Additionally, defensive distillation acts as a strategy to improve the robustness of DL models against threats. This technique involves training a distilled model that exhibits reduced sensitivity to alterations in input, thereby seeking to bolster the model’s capacity to withstand adversarial interference [26,27]. This approach has demonstrated potential across multiple fields by decreasing the model’s sensitivity to particular features and improving its stability [28,29]. In the field of millimeter-wave communication, defensive distillation can enhance the robustness of models against threats, thereby improving the security of V2X communication systems [30,31]. However, the process of defensive distillation within mm-wave channels remains in the initial phases, and further investigation is necessary to improve its efficacy in this field [32,33].

3. System Model

3.1. The Framework of AEDDN Method

Figure 1 illustrates the general architecture of the AEDDN. In constructing models for teachers and students using the transformer approach, the teacher model—being more complex and larger—is essential in the defensive distillation process. It is trained to learn the features of adversarial samples in V2X communication scenarios and uses a high-temperature softmax to smooth out the effects of input perturbations. Key components include embedding layers for input signal encoding, positional encoding to account for temporal relationships, self-attention mechanisms to capture dependencies, multi-head attention to focus on various input features, and a feed-forward network to improve non-linear representations.

The teacher model is trained using V2X communication data and adversarial samples to produce smooth probability distributions for guiding the student model. The student model, a more streamlined variant of the teacher model, is trained using the knowledge gained from the soft labels provided by the teacher. It is designed to have lower computational complexity while maintaining robustness against adversarial attacks. Both models go through input preprocessing and transformer layer stacking, but the student model uses fewer attention heads or hidden units to reduce computational costs. The student model’s loss function combines hard and soft label loss, balancing accuracy with the ability to draw on the teacher model’s smooth output. In addition, the temperature (T) is raised in the distillation process to produce smoother output distributions. This approach helps mitigate adversarial attacks in V2X mm-wave communication while ensuring computational efficiency.

3.2. Adversarial Attacks

Adversarial attacks exploit DL model vulnerabilities by introducing subtle perturbations that cause incorrect predictions, threatening applications like autonomous driving and facial recognition. These attacks are categorized as white box (full model access) and black box (unknown parameters, relying on transferability). Papernot et al. [19] demonstrated that adversarial examples transfer between models, exposing widespread vulnerabilities. Defenses like adversarial training and defensive distillation were developed to enhance robustness.
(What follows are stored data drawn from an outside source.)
(** [len(l)] and the truth value of an integer. *)
Definition len {A} (l : list A) : Z := Z.of_nat (length l).
Definition truthy_int (n : Z) : bool := negb (n =? 0).
Definition truthy_str (s : string) : bool := negb (String.eqb s EmptyString).

(** ['%d' % n]. *)
Definition fmt_d (n : Z) : string := NilZero.string_of_int (Z.to_int n).

(** ['%f' % q]: six decimals, ties to even on the exact value. *)
Definition round_half_even (q : Q) : Z :=
  let n := Qnum q in
  let d := Z.pos (Qden q) in
  let fl := n / d in
  let r2 := 2 * (n mod d) in
  if r2 <? d then fl
  else if d <? r2 then fl + 1
  else if Z.even fl then fl else fl + 1.

Definition pad6 (s : string) : string :=
  repeat_str "0" (6 - String.length s)%nat +:+ s.

Definition fmt_f (q : Q) : string :=
  let scaled := round_half_even (Qabs q * (1000000 # 1)) in
  (if Z.ltb (Qnum q) 0 then "-" else EmptyString) +:+
  fmt_d (scaled / 1000000) +:+ "." +:+ pad6 (fmt_d (scaled mod 1000000)).

(** Values a formatting operator can receive. *)
Inductive value :=
| VStr (s : string)
| VFloat (q : Q)
| VInt (z : Z)
| VBool (b : bool).

Definition str (v : value) : string :=
  match v with
  | VStr s => s
  | VFloat q => fmt_f q
  | VInt z => fmt_d z
  | VBool true => "True"
  | VBool false => "False"
  end.

(** [fmt % v] for a format with a single conversion and a value of the
    type the conversion expects. *)
Definition convert (c : ascii) (v : value) : string :=
  match v with
  | VFloat q =>
      if Ascii.eqb c "d" then fmt_d (Z.quot (Qnum q) (Z.pos (Qden q)))
      else fmt_f q
  | VInt z => if Ascii.eqb c "f" then fmt_f (inject_Z z) else str v
  | _ => str v
  end.

Fixpoint percent (fmt : string) (v : value) : string :=
  match fmt with
  | EmptyString => EmptyString
  | String c rest =>
      if Ascii.eqb c "%" then
        match rest with
        | EmptyString => String c EmptyString
        | String k rest' => convert k v +:+ rest'
        end
      else String c (percent rest v)
  end.

(** ['%' in s]. *)
Fixpoint contains_char (c : ascii) (s : string) : bool :=
  match s with
  | EmptyString => false
  | String k s' => Ascii.eqb k c || contains_char c s'
  end.

End Py.

(** ** posixpath: the part of [os.path] behind [os.path.abspath] *)

Module PosixPath.
Import Py.

Definition isabs (s : string) : bool := startswith s "/".
(** * ChatRAG: ingestion pipeline and citation extraction

    A shallow embedding of [complete_pipeline.py] (ingestion of chat
    transcripts: accessibility decision, record normalisation, turn
    flattening, chunk identifiers) and of [search_wrapper.py] (retriever
    filter and citation extraction), with the properties of the
    specification stated and proved over it.

    Python values are dynamically typed, so the embedding works over a
    small universe [pyval] of the values [json.loads] can produce, and
    every operation that can raise returns a [result]. *)

From Stdlib Require Import List ZArith NArith Bool Lia.
From Stdlib Require Import String Ascii DecimalString DecimalZ DecimalPos.
From Stdlib Require Import PrimFloat.
From Stdlib Require QArith.
From Stdlib Require Import Permutation Sorted.
Import ListNotations.

Set Implicit Arguments.
Set Warnings "-register-all,-inexact-float".

(* ===================================================================== *)
(** ** Python strings: sequences of Unicode code points *)
(* ===================================================================== *)

Definition str := list N.

(** An ASCII literal of the source, as a Python string. *)
Definition lit (s : string) : str :=
  map N_of_ascii (list_ascii_of_string s).

Definition str_eq_dec : forall a b : str, {a = b} + {a <> b} :=
  list_eq_dec N.eq_dec.

Fixpoint str_eqb (a b : str) : bool :=
  match a, b with
  | [], [] => true
  | x :: a', y :: b' => N.eqb x y && str_eqb a' b'
  | _, _ => false
  end.

Fixpoint starts_with (prefix s : str) : bool :=
  match prefix, s with
  | [], _ => true
  | _ :: _, [] => false
  | p :: prefix', c :: s' => N.eqb p c && starts_with prefix' s'
  end.

(** [sub in s] on two strings: substring search. *)
Fixpoint contains (sub s : str) : bool :=
  starts_with sub s ||
  match s with
  | [] => false
  | _ :: s' => contains sub s'
  end.

(** [sep.join(parts)] *)
Fixpoint join (sep : str) (parts : list str) : str :=
  match parts with
  | [] => []
  | [p] => p
  | p :: rest => p ++ sep ++ join sep rest
  end.


(* ===================================================================== *)
(** ** Python values and exceptions *)
(* ===================================================================== *)

(** The values [json.loads] returns: [None], [bool], [int], [float],
    [str], [list] and [dict] with string keys.  A dict keeps insertion
    order, so it is an association list; lookups take the first binding. *)
Inductive pyval : Type :=
| PNone
| PBool (b : bool)
| PInt (z : Z)
| PFloat (f : float)
| PStr (s : str)
| PList (xs : list pyval)
| PDict (kvs : list (str * pyval)).

Inductive exn : Type :=
| TypeError
| AttributeError
| KeyError
| ValueError
| IndexError
| ValidationError
| UnicodeEncodeError.

Inductive result (A : Type) : Type :=
| Ok (a : A)
| Raise (e : exn).

Arguments Ok {A} a.
Arguments Raise {A} e.

Definition bind {A B : Type} (r : result A) (k : A -> result B) : result B :=
  match r with
  | Ok a => k a
  | Raise e => Raise e
  end.

Declare Scope py_scope.
Delimit Scope py_scope with py.
Notation "x <- r ;; k" := (bind r (fun x => k))
  (at level 61, r at next level, right associativity) : py_scope.
Notation "r ;;; k" := (bind r (fun _ => k))
  (at level 61, right associativity) : py_scope.
Open Scope py_scope.

(** Run [body] on each element in order, collecting what each iteration
    appends; the first exception ends the loop. *)
Fixpoint for_each {A B : Type} (body : A -> result (list B)) (xs : list A)
  : result (list B) :=
  match xs with
  | [] => Ok []
  | x :: rest =>
      out <- body x ;;
      outs <- for_each body rest ;;
      Ok (out ++ outs)
  end.

(* ===================================================================== *)
(** ** Dictionaries *)
(* ===================================================================== *)

Module Dict.

Definition t := list (str * pyval).

Fixpoint get (k : str) (d : t) : option pyval :=
  match d with
  | [] => None
  | (k', v) :: d' => if str_eqb k k' then Some v else get k d'
  end.

Definition mem (k : str) (d : t) : bool :=
  match get k d with Some _ => true | None => false end.

(** [d.get(k, default)] *)
Definition get_default (k : str) (default : pyval) (d : t) : pyval :=
  match get k d with Some v => v | None => default end.

(** [d[k] = v]: overwrite in place, or append a new key. *)
Fixpoint set (k : str) (v : pyval) (d : t) : t :=
  match d with
  | [] => [(k, v)]
  | (k', v') :: d' =>
      if str_eqb k k' then (k', v) :: d' else (k', v') :: set k v d'
  end.

Definition keys (d : t) : list str := map fst d.

End Dict.

(* ===================================================================== *)
(** ** The Python operations the two modules use *)
(* ===================================================================== *)

(** Truth value of an object ([if not x], [x or y]). *)
Definition truthy (v : pyval) : bool :=
  match v with
  | PNone => false
  | PBool b => b
  | PInt z => negb (Z.eqb z 0)
  | PFloat f => negb (PrimFloat.eqb f 0%float)
  | PStr s => match s with [] => false | _ => true end
  | PList xs => match xs with [] => false | _ => true end
  | PDict kvs => match kvs with [] => false | _ => true end
  end.

(** [x or y] *)
Definition py_or (x y : pyval) : pyval := if truthy x then x else y.

(** [k in v] for a string [k]. *)
Definition py_in (k : str) (v : pyval) : result bool :=
  match v with
  | PDict kvs => Ok (Dict.mem k kvs)
  | PList xs =>
      Ok (existsb (fun x => match x with PStr s => str_eqb k s | _ => false end) xs)
  | PStr s => Ok (contains k s)
  | _ => Raise TypeError
  end.

(** [v[k]] for a string [k]. *)
Definition getitem (v : pyval) (k : str) : result pyval :=
  match v with
  | PDict kvs =>
      match Dict.get k kvs with Some x => Ok x | None => Raise KeyError end
  | _ => Raise TypeError
  end.

(** [v.get(k, default)]: only dicts have the method. *)
Definition py_get (v : pyval) (k : str) (default : pyval) : result pyval :=
  match v with
  | PDict kvs => Ok (Dict.get_default k default kvs)
  | _ => Raise AttributeError
  end.

(** [for x in v]: the elements of a list, the keys of a dict, the
    characters of a string. *)
Definition py_iter (v : pyval) : result (list pyval) :=
  match v with
  | PList xs => Ok xs
  | PDict kvs => Ok (map PStr (Dict.keys kvs))
  | PStr s => Ok (map (fun c => PStr [c]) s)
  | _ => Raise TypeError
  end.

(** [p >= 0.9].  The literal is the double nearest to 9/10, as Python
    reads it; floats compare as IEEE doubles (a NaN is not [>=]
    anything); an int (and a bool, which is an int) is compared exactly,
    and an integer is at least 0.9 exactly when it is at least 1. *)
Definition ge_0_9 (p : pyval) : result bool :=
  match p with
  | PFloat f => Ok (PrimFloat.leb 0.9%float f)
  | PInt z => Ok (1 <=? z)%Z
  | PBool b => Ok b
  | _ => Raise TypeError
  end.

(** [1 - p] *)
Definition one_minus (p : pyval) : result pyval :=
  match p with
  | PFloat f => Ok (PFloat (PrimFloat.sub 1%float f))
  | PInt z => Ok (PInt (1 - z))
  | PBool b => Ok (PInt (if b then 0 else 1))
  | _ => Raise TypeError
  end.

(** A surrogate code point, U+D800 to U+DFFF: a string read from JSON
    holds one when an escape names half of a pair. *)
Definition is_surrogate (c : N) : bool := N.leb 55296 c && N.leb c 57343.

(** [print(s)]: standard output encodes the text as UTF-8, with its
    default strict error handler, and a surrogate has no encoding. *)
Definition py_print (s : str) : result unit :=
  if existsb is_surrogate s then Raise UnicodeEncodeError else Ok tt.

(** [s.lstrip(c)] for a one-character [c]. *)
Fixpoint lstrip (c : N) (s : str) : str :=
  match s with
  | [] => []
  | x :: s' => if N.eqb x c then lstrip c s' else s
  end.

(** Decimal rendering of an integer, as [str(i)] and [f"{i}"] give it. *)
Definition str_of_Z (z : Z) : str :=
  lit (NilEmpty.string_of_int (Z.to_int z)).

(* ===================================================================== *)
(** ** complete_pipeline.py *)
(* ===================================================================== *)

(** [langchain_core.documents.Document] *)
Record Document : Type := mkDocument {
  page_content : str;
  metadata : Dict.t
}.

(** What a call of [s3_json_load_ingest] does, seen from its caller and
    from the vector store. *)
Inductive outcome : Type :=
| Raises (e : exn)                        (* an exception escapes the call *)
| ReturnsEmpty                            (* [return []] *)
| Upserts (chunked_docs : list Document). (* the batch handed to
                                             [PineconeVectorStore.from_documents] *)

(** [enumerate(xs)] *)
Definition enumerate {A : Type} (xs : list A) : list (nat * A) :=
  combine (seq 0 (List.length xs)) xs.

Section Ingestion.

(** The interpreter's [repr] of a float and of a string; they are only
    reached when an identifier of the input is a float or a container. *)
Variable repr_float : float -> str.
Variable repr_str : str -> str.

(** [os.environ] *)
Variable environ : list (str * str).

(** [splitter.split_text], the configured text splitter. *)
Variable split_text : str -> list str.

(** [urllib.parse.urlparse]: the [netloc] and the [path] of a URL, or
    the [ValueError] it raises on a malformed one. *)
Variable urlparse : str -> result (str * str).

(** [boto3.client(service)]: the creation of a client, which can
    raise. *)
Variable boto3_client : str -> result unit.

Fixpoint py_repr (v : pyval) : str :=
  match v with
  | PNone => lit "None"
  | PBool true => lit "True"
  | PBool false => lit "False"
  | PInt z => str_of_Z z
  | PFloat f => repr_float f
  | PStr s => repr_str s
  | PList xs => lit "[" ++ join (lit ", ") (map py_repr xs) ++ lit "]"
  | PDict kvs =>
      lit "{"
      ++ join (lit ", ")
           (map (fun kv => repr_str (fst kv) ++ lit ": " ++ py_repr (snd kv)) kvs)
      ++ lit "}"
  end.

(** [str(v)], which is what an f-string field [{v}] inserts. *)
Definition py_str (v : pyval) : str :=
  match v with
  | PStr s => s
  | _ => py_repr v
  end.

(** [os.getenv(k)] *)
Definition getenv (k : str) : pyval :=
  match find (fun kv => str_eqb k (fst kv)) environ with
  | Some kv => PStr (snd kv)
  | None => PNone
  end.

(** Lines 45-64: the accessibility label and its confidence score, from
    the classifier's response, with the three [print] calls around the
    decision.  The first two read all four fields, so a missing one
    raises here. *)
Definition accessibility_decision (lambda_response : pyval)
  : result (str * pyval) :=
  body <- getitem lambda_response (lit "body") ;;
  category_one <- getitem body (lit "category_one") ;;
  category_two <- getitem body (lit "category_two") ;;
  probability_one <- getitem category_one (lit "probability") ;;
  name_one <- getitem category_one (lit "name") ;;
  py_print (lit "Category One Probability: " ++ py_str probability_one
            ++ lit ", Name: " ++ py_str name_one) ;;;
  probability_two <- getitem category_two (lit "probability") ;;
  name_two <- getitem category_two (lit "name") ;;
  py_print (lit "Category Two Probability: " ++ py_str probability_two
            ++ lit ", Name: " ++ py_str name_two) ;;;
  p <- getitem category_two (lit "probability") ;;
  work <- ge_0_9 p ;;
  decision <- (if work then Ok (lit "work", p)
               else
                 score <- one_minus p ;;
                 Ok (lit "personal", score)) ;;
  py_print (lit "Final Decision - Accessibility: " ++ fst decision
            ++ lit ", Accessibility Confidence Score: " ++ py_str (snd decision)) ;;;
  Ok decision.

(** Lines 83-99: the shapes of input accepted; [None] is the
    "not recognized" branch. *)
Definition normalize (data : pyval) : option pyval :=
  match data with
  | PDict kvs =>
      if Dict.mem (lit "messages") kvs then Some (PList [data])
      else match Dict.get (lit "data") kvs with
           | Some chats => Some chats
           | None => None
           end
  | PList _ => Some data
  | _ => None
  end.

(** [Document(page_content=content, metadata=meta)]: the model declares
    [page_content] a string and refuses anything else. *)
Definition new_Document (content : pyval) (meta : Dict.t) : result Document :=
  match content with
  | PStr s => Ok (mkDocument s meta)
  | _ => Raise ValidationError
  end.

(** Lines 110-126: the body of the loop over the messages of a chat. *)
Definition message_document (accessibility : str) (score : pyval)
    (chat msg : pyval) : result (list Document) :=
  message <- py_get msg (lit "message") PNone ;;
  let content := py_or message (PStr []) in
  chat_engine <- py_get chat (lit "chat_engine") (getenv (lit "CHAT_ENGINE")) ;;
  chat_account <- py_get chat (lit "chat_user") (getenv (lit "CHAT_USER")) ;;
  chat_id <- py_get chat (lit "chat_id") PNone ;;
  title <- py_get chat (lit "title") PNone ;;
  chat_creation_time <- py_get chat (lit "chat_creation_time") PNone ;;
  turn_id <- py_get msg (lit "turn_id") PNone ;;
  author <- py_get msg (lit "author") PNone ;;
  turn_timestamp <- py_get msg (lit "turn_timestamp") PNone ;;
  let meta :=
    [ (lit "chat_engine", chat_engine);
      (lit "chat_account", chat_account);
      (lit "chat_id", chat_id);
      (lit "title", title);
      (lit "chat_creation_time", chat_creation_time);
      (lit "turn_id", turn_id);
      (lit "author", author);
      (lit "turn_timestamp", turn_timestamp);
      (lit "accessibility", PStr accessibility);
      (lit "accessibility_confidence_score", score) ] in
  doc <- new_Document content meta ;;
  Ok [doc].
The following delineates the primary categories of adversarial attacks discussed in this article:

(1): The Fast Gradient Sign Method (FGSM) is a popular and simple attack that modifies the input by utilizing the gradient of the loss function to increase the prediction error of the model. The FGSM formula is as follows:

$x_{a d v} = x + ϵ \cdot s i g n (\nabla_{x} J (θ, x, y))$

(1)

In expression (1), $x_{a d v}$ is the adversarial example, x is the original input, $ϵ$ controls the perturbation size, $\nabla_{x} J (θ, x, y)$ is the gradient of the loss for x, and $s i g n (\cdot)$ gives the gradient direction.
(2): The Projected Gradient Descent (PGD) is stronger than the FGSM, applying several minor perturbations to generate adversarial examples. After each step, the perturbations are projected onto a predefined $ϵ$ -ball to keep the adversarial example within a set distance from the original input.
The attack performs gradient ascent iteratively to maximize the model’s loss while keeping the perturbation constrained within an $ϵ$ -ball around the original input. The PGD update rule at step t is given by the following:

$x_{adv}^{t + 1} = Π_{B (x, ϵ)} (x_{adv}^{t} + α \cdot s i g n (\nabla_{x} J (θ, x_{adv}^{t}, y)))$

(2)

where $x_{adv}^{t + 1}$ is the adversarial example at step t, $α$ is the step size, and $Π_{B (x, ϵ)}$ is the projection operator that ensures the adversarial example stays within the $ϵ$ -ball centered at the original input x.
(3): The Carlini and Wagner (C&W) attack is a highly effective adversarial method that minimizes perturbation while misleading the model. Unlike the FGSM or PGD, it formulates adversarial example generation as an optimization problem aimed at minimizing a particular loss function. The C&W attack minimizes a custom loss function that balances the size of the perturbation and the likelihood of misclassification:

$min_{δ} ‖ δ ‖_{2} + c \cdot f (x + δ)$

(3)

where $‖ δ ‖_{2}$ is the size of the perturbation, and $f (x + δ)$ ensures the adversarial example is misclassified.

3.3. Defense Distillation

Defense Distillation, introduced by Hinton et al. [34], improves neural network robustness by training a ‘student’ model to replicate a ‘teacher’ model’s predictions using softened outputs. Initially, for model compression, it now enhances security and resistance to adversarial attacks. Initially, for model compression, it now enhances security and resistance to adversarial attacks. The initial phase of Defense Distillation consists of training the teacher model through conventional supervised learning. To achieve a smoother output from the teacher during inference, the temperature (T) is incorporated into the softmax function. The function is defined as follows:

P_{j} = \frac{exp (z_{j} / T)}{\sum_{k = 1}^{N} exp (z_{k} / T)}

(4)

where

z_{j}

is the logit (pre-softmax score) for class j. When T > 1, the output probabilities are softened, spreading the probability mass evenly across all classes.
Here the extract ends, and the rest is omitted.